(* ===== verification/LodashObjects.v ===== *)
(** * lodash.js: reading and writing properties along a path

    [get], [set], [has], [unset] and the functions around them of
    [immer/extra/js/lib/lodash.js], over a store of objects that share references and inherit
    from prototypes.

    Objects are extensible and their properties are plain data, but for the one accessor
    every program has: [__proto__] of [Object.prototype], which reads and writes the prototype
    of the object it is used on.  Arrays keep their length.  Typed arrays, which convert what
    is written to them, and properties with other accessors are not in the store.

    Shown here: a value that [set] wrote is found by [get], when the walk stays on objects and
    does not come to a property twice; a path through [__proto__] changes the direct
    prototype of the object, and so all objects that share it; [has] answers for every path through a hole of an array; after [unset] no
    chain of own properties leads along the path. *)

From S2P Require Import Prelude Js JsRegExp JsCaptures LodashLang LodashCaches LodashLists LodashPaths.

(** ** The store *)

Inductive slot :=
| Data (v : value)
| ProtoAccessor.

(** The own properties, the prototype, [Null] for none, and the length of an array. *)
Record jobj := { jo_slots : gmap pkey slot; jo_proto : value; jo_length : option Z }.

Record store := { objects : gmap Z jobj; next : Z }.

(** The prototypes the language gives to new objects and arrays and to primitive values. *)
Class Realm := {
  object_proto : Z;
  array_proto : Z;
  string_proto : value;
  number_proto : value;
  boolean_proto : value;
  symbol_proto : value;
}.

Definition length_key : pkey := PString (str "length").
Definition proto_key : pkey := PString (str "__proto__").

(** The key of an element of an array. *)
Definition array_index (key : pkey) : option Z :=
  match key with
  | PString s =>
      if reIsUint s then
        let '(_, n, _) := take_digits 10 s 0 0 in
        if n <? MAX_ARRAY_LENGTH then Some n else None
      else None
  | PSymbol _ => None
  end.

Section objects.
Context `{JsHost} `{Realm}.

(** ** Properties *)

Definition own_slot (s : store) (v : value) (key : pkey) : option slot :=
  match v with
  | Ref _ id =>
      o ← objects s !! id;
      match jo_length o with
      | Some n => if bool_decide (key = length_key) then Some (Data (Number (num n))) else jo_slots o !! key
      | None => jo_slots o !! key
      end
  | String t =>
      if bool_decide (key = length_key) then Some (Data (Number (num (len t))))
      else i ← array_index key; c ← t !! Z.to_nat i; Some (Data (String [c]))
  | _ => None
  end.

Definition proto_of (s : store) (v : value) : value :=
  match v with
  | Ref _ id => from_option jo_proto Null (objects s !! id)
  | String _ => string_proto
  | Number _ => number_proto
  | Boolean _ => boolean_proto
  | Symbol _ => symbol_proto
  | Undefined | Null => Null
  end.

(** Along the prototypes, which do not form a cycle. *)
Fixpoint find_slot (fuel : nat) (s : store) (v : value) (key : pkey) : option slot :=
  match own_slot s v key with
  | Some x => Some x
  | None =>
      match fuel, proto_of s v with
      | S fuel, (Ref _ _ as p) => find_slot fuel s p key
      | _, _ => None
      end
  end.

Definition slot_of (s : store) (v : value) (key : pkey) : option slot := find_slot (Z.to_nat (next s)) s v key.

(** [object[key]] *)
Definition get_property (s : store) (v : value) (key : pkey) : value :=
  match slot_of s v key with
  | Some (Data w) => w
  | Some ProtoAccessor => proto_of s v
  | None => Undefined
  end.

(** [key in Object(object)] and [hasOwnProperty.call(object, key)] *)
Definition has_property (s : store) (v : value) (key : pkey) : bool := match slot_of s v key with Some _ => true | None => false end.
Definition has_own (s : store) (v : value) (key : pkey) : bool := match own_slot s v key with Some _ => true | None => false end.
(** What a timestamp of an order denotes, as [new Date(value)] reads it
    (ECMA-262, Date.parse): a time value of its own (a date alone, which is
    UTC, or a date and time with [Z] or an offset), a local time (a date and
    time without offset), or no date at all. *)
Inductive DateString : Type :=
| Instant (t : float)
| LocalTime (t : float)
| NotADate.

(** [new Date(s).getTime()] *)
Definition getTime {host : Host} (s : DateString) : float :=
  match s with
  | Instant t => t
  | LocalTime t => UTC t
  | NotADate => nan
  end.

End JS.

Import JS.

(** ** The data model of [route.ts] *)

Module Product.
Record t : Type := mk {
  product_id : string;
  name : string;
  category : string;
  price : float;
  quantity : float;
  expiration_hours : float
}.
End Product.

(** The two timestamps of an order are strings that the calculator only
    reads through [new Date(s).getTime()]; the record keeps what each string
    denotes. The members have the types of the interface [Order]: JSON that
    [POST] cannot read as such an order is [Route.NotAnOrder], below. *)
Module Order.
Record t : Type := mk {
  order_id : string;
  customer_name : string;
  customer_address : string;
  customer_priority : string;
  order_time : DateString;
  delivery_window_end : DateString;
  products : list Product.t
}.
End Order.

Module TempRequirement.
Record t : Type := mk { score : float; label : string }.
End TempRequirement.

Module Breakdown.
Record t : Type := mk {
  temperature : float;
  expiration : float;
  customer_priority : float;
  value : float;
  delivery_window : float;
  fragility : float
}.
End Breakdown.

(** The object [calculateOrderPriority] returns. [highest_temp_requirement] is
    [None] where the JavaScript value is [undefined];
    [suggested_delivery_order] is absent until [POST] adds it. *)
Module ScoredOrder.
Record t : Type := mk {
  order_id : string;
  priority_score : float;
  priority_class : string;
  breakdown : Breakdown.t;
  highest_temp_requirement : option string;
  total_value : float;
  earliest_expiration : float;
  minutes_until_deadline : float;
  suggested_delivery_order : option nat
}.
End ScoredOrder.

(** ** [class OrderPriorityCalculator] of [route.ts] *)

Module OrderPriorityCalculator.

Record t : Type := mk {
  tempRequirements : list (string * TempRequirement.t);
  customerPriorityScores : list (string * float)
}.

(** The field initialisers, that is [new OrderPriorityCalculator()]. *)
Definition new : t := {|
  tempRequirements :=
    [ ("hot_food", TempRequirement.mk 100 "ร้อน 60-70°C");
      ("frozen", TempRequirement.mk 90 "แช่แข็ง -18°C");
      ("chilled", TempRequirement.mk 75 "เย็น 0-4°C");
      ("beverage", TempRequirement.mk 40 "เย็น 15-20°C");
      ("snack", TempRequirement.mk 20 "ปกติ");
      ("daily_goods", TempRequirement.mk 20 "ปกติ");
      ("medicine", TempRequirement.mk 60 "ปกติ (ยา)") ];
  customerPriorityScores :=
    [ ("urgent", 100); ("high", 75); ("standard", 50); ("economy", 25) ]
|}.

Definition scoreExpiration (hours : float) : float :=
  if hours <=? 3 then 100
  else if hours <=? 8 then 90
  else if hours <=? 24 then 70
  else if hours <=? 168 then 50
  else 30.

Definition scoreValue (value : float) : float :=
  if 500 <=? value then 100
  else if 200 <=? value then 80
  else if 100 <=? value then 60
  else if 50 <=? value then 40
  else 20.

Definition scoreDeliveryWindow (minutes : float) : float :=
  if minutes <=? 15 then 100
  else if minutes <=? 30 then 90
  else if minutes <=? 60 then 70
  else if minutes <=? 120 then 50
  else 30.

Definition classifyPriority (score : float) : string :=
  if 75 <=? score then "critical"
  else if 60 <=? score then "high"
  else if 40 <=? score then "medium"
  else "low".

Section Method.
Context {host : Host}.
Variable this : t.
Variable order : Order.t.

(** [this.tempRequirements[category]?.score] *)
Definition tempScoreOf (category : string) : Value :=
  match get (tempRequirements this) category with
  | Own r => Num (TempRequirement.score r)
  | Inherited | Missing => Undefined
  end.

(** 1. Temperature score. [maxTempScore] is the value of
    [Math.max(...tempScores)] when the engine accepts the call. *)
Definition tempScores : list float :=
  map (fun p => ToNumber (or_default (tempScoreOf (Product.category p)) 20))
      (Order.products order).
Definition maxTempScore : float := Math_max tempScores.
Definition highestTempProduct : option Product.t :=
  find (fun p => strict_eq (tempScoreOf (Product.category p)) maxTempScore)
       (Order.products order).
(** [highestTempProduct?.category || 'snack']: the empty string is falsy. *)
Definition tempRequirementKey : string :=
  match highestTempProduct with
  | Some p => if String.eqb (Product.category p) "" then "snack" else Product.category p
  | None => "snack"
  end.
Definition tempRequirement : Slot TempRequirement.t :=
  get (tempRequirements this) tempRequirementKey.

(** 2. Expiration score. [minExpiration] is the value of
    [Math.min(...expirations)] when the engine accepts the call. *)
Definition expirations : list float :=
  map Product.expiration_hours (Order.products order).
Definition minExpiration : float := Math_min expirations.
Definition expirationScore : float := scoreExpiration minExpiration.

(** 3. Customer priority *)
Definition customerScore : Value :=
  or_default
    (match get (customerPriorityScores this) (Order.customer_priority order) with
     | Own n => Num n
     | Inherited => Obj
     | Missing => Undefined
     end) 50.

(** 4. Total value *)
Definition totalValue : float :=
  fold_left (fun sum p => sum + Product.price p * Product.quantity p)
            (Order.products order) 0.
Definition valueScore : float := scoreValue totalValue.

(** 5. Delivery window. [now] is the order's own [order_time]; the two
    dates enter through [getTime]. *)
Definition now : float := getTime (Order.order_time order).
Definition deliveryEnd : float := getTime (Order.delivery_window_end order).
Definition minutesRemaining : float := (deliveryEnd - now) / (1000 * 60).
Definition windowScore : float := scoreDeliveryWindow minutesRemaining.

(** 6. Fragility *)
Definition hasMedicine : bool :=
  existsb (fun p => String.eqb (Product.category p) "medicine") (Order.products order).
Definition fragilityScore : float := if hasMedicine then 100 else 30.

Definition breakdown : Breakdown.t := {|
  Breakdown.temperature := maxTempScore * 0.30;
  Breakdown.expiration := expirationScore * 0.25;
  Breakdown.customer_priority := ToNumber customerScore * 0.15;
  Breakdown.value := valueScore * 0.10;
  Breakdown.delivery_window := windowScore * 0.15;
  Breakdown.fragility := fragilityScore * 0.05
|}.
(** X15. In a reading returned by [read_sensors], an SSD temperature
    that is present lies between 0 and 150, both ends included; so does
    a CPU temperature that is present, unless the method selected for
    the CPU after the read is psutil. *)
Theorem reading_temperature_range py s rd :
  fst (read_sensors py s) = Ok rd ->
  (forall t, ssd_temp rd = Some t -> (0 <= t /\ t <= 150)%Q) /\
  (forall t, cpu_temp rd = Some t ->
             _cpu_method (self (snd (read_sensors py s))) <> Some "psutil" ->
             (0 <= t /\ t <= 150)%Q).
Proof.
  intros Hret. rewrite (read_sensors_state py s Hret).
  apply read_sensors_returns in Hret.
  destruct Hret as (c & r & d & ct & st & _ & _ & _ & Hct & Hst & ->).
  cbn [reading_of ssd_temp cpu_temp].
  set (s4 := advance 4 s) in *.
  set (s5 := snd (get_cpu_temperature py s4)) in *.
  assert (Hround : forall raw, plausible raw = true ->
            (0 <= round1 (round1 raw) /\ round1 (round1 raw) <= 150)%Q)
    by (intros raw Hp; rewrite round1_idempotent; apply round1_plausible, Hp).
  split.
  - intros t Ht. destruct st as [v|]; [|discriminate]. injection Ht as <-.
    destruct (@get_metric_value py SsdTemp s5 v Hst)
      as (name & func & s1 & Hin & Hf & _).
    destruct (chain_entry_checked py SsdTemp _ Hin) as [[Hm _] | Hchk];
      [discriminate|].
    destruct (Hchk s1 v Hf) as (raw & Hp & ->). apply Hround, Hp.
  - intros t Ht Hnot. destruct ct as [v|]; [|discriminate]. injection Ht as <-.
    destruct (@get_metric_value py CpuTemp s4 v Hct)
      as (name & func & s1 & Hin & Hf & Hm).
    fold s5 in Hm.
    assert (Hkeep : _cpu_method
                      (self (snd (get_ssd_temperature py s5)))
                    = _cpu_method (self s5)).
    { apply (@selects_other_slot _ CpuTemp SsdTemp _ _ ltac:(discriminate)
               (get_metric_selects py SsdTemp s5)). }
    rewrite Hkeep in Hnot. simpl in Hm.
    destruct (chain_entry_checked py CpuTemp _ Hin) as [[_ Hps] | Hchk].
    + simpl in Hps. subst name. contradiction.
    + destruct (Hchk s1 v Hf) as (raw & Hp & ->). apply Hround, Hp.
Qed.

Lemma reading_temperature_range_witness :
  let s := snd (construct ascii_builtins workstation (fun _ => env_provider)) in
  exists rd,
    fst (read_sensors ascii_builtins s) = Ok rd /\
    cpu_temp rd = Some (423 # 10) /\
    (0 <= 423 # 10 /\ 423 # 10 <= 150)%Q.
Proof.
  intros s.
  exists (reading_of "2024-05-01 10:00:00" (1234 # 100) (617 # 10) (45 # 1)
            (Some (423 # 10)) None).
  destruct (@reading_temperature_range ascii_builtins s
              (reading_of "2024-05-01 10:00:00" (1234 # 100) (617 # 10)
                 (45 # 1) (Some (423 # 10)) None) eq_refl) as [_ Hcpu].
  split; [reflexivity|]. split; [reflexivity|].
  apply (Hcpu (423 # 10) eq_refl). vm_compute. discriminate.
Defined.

--

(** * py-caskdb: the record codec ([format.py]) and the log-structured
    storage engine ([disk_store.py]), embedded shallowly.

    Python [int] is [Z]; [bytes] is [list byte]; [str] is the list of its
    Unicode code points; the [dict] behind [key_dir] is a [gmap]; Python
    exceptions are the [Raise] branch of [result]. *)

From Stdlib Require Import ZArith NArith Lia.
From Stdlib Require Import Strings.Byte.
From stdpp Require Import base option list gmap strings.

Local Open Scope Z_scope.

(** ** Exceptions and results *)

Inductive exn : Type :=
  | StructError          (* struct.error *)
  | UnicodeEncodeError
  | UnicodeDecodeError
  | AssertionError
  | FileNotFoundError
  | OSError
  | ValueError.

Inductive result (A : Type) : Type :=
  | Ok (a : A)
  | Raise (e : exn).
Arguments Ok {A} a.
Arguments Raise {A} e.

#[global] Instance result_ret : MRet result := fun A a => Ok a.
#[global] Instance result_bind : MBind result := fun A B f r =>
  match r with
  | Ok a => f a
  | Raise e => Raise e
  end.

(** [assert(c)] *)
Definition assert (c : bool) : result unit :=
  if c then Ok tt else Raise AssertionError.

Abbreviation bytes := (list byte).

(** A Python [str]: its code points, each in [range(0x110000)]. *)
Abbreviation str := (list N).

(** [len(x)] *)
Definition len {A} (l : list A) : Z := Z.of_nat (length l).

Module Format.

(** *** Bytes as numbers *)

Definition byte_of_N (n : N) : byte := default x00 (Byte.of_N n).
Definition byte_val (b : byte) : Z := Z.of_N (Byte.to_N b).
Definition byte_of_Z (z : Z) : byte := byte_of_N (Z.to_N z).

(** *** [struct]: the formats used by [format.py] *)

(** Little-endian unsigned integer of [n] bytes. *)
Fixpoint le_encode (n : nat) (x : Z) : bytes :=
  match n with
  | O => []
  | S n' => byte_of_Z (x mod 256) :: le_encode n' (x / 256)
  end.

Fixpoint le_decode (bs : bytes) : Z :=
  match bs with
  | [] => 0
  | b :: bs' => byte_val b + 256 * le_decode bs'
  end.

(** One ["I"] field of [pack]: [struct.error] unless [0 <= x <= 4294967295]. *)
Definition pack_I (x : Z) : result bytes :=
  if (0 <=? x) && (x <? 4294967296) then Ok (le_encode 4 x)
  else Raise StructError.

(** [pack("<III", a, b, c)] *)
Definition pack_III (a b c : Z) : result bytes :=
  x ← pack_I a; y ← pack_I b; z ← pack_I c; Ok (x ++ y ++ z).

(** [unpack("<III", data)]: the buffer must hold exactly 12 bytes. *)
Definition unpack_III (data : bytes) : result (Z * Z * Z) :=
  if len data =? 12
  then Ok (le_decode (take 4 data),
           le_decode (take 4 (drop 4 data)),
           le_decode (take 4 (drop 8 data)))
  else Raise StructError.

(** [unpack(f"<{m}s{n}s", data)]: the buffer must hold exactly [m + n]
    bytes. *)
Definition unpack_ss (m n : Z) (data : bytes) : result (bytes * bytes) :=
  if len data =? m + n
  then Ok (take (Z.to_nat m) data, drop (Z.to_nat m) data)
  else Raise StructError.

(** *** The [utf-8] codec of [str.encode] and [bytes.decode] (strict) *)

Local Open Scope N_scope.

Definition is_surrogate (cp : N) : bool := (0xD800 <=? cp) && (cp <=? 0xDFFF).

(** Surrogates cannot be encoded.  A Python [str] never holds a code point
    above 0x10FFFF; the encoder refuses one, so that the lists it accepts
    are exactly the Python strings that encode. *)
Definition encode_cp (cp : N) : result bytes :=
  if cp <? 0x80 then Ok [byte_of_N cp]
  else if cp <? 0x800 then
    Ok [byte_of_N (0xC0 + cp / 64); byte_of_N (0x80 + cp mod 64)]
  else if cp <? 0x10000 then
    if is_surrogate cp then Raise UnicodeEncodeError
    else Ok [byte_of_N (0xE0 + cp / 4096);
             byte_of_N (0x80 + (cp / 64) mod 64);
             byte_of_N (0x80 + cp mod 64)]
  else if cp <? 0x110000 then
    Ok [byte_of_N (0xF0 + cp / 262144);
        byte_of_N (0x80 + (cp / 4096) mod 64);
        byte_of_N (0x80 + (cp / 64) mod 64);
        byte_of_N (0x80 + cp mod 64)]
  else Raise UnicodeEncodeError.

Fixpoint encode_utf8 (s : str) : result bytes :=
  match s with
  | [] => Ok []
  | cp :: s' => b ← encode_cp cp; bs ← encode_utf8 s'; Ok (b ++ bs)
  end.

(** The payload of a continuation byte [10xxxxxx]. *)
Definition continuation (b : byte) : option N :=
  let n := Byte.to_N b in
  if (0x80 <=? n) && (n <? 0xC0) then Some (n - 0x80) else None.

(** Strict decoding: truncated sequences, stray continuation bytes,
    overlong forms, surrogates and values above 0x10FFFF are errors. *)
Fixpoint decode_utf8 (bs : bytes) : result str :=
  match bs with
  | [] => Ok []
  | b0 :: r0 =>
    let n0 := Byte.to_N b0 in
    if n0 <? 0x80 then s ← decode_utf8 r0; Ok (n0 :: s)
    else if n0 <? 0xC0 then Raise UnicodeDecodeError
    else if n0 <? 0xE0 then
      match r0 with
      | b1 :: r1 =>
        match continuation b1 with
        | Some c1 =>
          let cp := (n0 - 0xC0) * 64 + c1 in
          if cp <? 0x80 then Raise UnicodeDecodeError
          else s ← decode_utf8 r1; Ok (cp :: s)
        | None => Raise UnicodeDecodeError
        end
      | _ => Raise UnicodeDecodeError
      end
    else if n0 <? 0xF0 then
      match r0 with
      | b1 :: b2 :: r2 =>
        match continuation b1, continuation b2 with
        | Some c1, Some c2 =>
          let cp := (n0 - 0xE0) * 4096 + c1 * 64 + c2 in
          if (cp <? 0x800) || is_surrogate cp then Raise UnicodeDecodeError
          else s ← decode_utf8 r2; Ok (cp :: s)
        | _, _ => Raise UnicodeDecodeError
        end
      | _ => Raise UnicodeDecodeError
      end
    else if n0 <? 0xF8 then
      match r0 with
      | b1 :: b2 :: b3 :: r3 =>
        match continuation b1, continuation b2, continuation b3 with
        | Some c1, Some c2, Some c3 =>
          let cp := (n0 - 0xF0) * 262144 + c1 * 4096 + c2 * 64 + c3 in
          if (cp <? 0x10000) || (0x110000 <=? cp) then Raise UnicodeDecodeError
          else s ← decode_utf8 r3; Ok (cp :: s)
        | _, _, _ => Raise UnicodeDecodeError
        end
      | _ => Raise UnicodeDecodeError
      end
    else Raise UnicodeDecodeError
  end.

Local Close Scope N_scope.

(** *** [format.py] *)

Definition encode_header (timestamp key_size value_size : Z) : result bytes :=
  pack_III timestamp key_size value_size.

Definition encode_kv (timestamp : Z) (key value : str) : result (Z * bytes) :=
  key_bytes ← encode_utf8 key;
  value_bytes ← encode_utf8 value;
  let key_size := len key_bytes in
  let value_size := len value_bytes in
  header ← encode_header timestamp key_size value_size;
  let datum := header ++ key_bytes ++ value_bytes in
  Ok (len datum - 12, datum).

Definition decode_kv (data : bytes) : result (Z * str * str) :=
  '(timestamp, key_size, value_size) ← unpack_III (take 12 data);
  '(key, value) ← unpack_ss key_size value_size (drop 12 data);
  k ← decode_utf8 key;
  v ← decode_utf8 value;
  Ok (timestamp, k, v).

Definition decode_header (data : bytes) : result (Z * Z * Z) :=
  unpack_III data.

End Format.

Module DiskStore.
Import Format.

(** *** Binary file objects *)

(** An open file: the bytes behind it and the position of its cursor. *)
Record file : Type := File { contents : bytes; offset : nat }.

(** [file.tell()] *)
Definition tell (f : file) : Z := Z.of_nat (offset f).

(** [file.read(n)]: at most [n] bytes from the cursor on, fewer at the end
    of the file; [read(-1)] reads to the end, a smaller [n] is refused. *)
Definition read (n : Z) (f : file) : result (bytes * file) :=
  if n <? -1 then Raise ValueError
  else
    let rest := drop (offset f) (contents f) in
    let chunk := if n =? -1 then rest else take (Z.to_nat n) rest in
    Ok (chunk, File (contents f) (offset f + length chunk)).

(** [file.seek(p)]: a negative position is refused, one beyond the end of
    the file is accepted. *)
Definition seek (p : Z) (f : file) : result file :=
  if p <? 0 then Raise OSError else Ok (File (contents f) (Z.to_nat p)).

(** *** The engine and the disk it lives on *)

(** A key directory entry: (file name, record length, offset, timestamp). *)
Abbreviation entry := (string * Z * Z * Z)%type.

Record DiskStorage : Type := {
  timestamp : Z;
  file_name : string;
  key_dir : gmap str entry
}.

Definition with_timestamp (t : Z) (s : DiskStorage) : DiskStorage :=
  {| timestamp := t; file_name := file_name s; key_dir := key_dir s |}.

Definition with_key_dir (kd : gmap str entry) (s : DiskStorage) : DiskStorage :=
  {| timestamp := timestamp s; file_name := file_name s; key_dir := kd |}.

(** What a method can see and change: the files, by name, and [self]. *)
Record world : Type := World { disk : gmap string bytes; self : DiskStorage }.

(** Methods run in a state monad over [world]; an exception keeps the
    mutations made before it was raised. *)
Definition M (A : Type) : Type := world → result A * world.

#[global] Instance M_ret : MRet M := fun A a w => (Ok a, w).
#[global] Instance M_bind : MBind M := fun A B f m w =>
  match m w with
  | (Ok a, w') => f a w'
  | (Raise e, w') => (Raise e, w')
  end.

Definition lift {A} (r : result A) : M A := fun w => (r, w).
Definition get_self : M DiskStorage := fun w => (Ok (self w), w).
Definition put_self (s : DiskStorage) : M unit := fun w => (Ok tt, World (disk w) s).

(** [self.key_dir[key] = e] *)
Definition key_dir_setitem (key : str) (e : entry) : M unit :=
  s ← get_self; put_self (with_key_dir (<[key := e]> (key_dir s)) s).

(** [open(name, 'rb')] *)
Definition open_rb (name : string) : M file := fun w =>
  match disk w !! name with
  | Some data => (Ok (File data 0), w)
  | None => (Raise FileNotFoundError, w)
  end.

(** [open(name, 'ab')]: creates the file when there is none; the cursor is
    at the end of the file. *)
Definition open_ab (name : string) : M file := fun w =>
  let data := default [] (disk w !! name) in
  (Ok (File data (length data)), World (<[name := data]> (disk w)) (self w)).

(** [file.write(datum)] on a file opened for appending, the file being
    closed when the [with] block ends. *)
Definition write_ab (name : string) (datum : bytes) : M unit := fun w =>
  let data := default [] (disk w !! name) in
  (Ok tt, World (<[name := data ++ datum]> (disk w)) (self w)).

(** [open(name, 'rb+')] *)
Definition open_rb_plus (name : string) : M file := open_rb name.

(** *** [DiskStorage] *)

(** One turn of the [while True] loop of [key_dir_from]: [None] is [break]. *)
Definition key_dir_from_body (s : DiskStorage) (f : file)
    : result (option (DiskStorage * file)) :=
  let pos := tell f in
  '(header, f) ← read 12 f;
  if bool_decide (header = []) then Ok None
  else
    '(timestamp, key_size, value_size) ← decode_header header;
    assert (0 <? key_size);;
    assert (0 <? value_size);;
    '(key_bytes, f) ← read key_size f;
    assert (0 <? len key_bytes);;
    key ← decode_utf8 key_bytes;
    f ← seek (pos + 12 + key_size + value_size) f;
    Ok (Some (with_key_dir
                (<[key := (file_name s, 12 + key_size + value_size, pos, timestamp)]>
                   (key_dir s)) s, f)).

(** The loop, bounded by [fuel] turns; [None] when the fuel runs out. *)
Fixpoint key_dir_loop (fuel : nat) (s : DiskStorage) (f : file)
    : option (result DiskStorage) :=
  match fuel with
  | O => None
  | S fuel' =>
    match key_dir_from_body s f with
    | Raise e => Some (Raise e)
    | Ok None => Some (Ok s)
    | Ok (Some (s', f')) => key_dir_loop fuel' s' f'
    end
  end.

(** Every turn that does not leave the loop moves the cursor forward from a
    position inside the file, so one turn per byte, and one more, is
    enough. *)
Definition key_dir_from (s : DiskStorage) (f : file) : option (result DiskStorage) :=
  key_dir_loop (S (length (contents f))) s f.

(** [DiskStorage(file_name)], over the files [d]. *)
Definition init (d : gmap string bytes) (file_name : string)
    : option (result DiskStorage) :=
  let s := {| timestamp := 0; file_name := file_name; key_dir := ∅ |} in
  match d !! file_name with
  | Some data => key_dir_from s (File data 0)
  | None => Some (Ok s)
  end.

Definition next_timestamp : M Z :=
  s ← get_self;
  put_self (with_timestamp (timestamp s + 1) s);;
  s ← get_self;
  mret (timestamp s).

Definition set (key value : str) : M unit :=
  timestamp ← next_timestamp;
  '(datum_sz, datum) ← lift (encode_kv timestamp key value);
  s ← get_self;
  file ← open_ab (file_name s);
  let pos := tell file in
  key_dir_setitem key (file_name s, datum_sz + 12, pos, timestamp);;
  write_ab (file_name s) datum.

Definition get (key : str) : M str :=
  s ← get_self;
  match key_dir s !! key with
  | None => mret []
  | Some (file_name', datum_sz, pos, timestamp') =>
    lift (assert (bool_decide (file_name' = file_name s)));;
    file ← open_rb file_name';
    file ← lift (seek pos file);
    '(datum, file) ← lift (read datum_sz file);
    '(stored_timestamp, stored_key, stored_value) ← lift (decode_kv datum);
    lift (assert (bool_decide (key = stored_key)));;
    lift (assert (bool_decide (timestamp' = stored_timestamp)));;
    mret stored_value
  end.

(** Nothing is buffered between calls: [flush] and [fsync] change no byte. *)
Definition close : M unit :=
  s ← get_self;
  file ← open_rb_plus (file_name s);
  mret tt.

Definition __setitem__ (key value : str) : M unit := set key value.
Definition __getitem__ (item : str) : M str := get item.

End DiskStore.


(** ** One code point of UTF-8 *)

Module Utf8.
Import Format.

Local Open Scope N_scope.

...

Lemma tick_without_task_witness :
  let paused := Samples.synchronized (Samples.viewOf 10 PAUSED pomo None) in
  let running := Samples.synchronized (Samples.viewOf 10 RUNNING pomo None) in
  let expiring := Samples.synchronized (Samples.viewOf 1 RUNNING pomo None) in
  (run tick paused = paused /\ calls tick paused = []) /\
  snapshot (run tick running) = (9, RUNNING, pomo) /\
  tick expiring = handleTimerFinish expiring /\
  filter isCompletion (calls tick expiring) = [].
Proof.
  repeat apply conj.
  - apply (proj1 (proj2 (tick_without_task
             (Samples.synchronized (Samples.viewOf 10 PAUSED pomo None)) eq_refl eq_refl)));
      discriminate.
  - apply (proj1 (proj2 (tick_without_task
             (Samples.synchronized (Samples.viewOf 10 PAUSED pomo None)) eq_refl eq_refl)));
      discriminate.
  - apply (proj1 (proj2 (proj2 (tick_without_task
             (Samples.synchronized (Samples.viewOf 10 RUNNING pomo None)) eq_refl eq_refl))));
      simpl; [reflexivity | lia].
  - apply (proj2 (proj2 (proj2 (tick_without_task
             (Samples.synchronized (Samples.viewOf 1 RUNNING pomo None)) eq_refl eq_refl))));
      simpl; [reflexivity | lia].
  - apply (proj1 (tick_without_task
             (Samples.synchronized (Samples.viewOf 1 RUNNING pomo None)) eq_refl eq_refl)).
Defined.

What is expected: Lines wanted from the listing above: the line with "(** An open" up to and including the line with "Definition with_timestamp (t". Please write them out exactly, adding nothing else.

Expected answer:
(** An open file: the bytes behind it and the position of its cursor. *)
Record file : Type := File { contents : bytes; offset : nat }.

(** [file.tell()] *)
Definition tell (f : file) : Z := Z.of_nat (offset f).

(** [file.read(n)]: at most [n] bytes from the cursor on, fewer at the end
    of the file; [read(-1)] reads to the end, a smaller [n] is refused. *)
Definition read (n : Z) (f : file) : result (bytes * file) :=
  if n <? -1 then Raise ValueError
  else
    let rest := drop (offset f) (contents f) in
    let chunk := if n =? -1 then rest else take (Z.to_nat n) rest in
    Ok (chunk, File (contents f) (offset f + length chunk)).

(** [file.seek(p)]: a negative position is refused, one beyond the end of
    the file is accepted. *)
Definition seek (p : Z) (f : file) : result file :=
  if p <? 0 then Raise OSError else Ok (File (contents f) (Z.to_nat p)).

(** *** The engine and the disk it lives on *)

(** A key directory entry: (file name, record length, offset, timestamp). *)
Abbreviation entry := (string * Z * Z * Z)%type.

Record DiskStorage : Type := {
  timestamp : Z;
  file_name : string;
  key_dir : gmap str entry
}.

Definition with_timestamp (t : Z) (s : DiskStorage) : DiskStorage :=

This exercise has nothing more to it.